§ Work item
Your task is to quote the records from their first line through the line containing "(woke : bool).", with nothing added or left out.

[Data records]
•••
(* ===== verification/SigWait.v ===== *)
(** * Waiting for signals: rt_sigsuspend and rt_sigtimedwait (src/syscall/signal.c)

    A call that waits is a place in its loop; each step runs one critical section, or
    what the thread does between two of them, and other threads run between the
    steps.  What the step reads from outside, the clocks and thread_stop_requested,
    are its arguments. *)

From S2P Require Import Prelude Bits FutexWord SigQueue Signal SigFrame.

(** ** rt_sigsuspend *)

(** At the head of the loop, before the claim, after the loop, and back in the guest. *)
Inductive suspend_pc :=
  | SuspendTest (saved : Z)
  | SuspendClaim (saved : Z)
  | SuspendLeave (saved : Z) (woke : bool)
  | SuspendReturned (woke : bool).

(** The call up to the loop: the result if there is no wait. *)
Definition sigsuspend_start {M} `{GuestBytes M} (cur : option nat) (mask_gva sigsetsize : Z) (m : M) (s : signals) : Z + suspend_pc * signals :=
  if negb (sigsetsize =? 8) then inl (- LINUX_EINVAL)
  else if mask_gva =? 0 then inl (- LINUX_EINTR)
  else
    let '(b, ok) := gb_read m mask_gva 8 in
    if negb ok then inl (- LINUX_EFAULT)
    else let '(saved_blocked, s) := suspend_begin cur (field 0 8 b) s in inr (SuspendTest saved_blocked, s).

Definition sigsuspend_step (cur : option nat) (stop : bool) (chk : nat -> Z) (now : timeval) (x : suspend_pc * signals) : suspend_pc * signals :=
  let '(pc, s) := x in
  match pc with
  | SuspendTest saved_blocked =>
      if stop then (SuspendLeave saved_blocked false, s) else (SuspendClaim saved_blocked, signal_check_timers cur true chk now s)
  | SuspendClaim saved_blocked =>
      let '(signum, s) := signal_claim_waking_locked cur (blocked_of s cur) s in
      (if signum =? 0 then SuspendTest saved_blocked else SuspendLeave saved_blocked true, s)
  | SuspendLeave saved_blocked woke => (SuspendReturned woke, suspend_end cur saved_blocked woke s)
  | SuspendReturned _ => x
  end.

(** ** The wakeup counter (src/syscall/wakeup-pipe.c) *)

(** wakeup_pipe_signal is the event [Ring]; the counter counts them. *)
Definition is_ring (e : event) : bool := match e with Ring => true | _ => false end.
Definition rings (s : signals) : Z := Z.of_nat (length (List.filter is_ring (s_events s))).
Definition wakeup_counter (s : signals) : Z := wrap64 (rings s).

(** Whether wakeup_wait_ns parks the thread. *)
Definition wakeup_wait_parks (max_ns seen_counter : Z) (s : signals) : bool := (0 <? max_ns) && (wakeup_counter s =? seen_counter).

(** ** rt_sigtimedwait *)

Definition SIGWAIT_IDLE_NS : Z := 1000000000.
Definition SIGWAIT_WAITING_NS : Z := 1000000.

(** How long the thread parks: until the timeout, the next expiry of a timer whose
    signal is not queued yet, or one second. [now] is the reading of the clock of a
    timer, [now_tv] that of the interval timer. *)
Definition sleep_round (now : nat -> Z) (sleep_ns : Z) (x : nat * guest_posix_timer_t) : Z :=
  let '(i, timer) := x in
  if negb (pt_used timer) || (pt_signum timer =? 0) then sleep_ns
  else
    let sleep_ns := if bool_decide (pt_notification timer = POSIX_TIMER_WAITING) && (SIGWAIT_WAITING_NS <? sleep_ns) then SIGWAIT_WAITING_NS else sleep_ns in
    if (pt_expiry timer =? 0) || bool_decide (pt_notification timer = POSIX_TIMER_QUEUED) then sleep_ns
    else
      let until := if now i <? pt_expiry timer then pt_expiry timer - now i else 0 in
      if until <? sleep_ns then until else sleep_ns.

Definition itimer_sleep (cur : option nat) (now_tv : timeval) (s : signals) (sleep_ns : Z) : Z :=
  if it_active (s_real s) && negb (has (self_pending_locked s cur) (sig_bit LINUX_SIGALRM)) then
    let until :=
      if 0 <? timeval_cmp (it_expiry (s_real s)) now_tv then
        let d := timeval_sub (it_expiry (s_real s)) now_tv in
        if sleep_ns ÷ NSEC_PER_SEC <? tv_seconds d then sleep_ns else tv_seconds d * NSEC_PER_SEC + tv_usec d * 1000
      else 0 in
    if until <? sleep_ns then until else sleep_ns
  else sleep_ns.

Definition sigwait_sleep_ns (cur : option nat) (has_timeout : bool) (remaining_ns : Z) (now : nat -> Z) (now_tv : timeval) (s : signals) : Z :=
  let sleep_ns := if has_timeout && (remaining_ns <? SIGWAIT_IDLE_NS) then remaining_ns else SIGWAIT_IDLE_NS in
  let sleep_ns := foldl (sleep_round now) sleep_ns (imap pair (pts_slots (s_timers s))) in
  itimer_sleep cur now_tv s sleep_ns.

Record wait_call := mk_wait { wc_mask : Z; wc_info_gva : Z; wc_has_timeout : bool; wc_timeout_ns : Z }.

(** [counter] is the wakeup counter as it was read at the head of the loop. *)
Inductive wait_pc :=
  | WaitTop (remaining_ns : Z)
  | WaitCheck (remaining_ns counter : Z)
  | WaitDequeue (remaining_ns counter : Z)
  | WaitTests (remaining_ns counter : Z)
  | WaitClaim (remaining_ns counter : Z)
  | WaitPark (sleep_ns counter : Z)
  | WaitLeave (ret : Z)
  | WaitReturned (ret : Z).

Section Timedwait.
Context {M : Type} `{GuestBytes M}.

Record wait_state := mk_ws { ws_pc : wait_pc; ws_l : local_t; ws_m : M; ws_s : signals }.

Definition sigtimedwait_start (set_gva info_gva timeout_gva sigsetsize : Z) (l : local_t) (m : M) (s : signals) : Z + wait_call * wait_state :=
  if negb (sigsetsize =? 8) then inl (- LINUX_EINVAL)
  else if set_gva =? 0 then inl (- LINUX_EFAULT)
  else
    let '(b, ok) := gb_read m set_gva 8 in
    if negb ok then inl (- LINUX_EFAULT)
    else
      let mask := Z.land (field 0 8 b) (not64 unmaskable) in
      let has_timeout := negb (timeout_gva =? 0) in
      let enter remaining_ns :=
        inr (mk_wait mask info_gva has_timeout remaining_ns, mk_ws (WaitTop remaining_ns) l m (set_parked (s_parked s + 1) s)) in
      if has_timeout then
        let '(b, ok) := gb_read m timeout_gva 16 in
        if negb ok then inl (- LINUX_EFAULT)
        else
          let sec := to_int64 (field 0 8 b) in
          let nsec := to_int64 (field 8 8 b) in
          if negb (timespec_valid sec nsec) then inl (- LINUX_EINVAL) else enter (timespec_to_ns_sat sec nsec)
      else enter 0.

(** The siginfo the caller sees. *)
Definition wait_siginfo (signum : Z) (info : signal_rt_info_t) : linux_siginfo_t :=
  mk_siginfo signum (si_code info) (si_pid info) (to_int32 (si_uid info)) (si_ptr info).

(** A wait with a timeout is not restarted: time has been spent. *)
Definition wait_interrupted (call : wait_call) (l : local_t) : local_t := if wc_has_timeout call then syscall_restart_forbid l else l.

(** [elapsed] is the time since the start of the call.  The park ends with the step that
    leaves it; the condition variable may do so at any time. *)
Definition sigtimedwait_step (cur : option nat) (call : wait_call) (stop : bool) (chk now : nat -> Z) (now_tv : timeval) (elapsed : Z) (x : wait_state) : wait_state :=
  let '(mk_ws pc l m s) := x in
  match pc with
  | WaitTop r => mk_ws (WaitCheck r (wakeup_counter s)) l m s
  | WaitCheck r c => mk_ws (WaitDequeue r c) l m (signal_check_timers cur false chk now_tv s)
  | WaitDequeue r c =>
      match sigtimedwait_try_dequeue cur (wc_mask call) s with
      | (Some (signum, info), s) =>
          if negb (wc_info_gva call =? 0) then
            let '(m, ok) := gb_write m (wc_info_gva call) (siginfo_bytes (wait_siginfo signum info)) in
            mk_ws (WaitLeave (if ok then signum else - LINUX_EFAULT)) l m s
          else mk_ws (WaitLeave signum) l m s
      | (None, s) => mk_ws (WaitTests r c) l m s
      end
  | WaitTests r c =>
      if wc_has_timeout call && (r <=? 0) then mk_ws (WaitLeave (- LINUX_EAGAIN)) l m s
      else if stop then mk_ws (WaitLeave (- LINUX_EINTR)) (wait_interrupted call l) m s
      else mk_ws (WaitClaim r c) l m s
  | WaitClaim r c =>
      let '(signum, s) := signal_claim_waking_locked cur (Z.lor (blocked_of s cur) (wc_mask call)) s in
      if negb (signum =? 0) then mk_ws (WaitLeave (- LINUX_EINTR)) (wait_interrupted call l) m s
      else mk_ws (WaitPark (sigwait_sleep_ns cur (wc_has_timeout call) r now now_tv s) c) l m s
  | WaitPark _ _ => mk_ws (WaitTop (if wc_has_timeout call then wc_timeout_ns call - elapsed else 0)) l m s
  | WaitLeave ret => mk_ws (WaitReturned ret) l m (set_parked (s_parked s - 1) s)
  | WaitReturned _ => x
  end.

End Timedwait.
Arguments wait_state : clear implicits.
•••
§ Answer space
(* ===== verification/SigWait.v ===== *)
(** * Waiting for signals: rt_sigsuspend and rt_sigtimedwait (src/syscall/signal.c)

    A call that waits is a place in its loop; each step runs one critical section, or
    what the thread does between two of them, and other threads run between the
    steps.  What the step reads from outside, the clocks and thread_stop_requested,
    are its arguments. *)

From S2P Require Import Prelude Bits FutexWord SigQueue Signal SigFrame.

(** ** rt_sigsuspend *)

(** At the head of the loop, before the claim, after the loop, and back in the guest. *)
Inductive suspend_pc :=
  | SuspendTest (saved : Z)
  | SuspendClaim (saved : Z)
  | SuspendLeave (saved : Z) (woke : bool)
  | SuspendReturned (woke : bool).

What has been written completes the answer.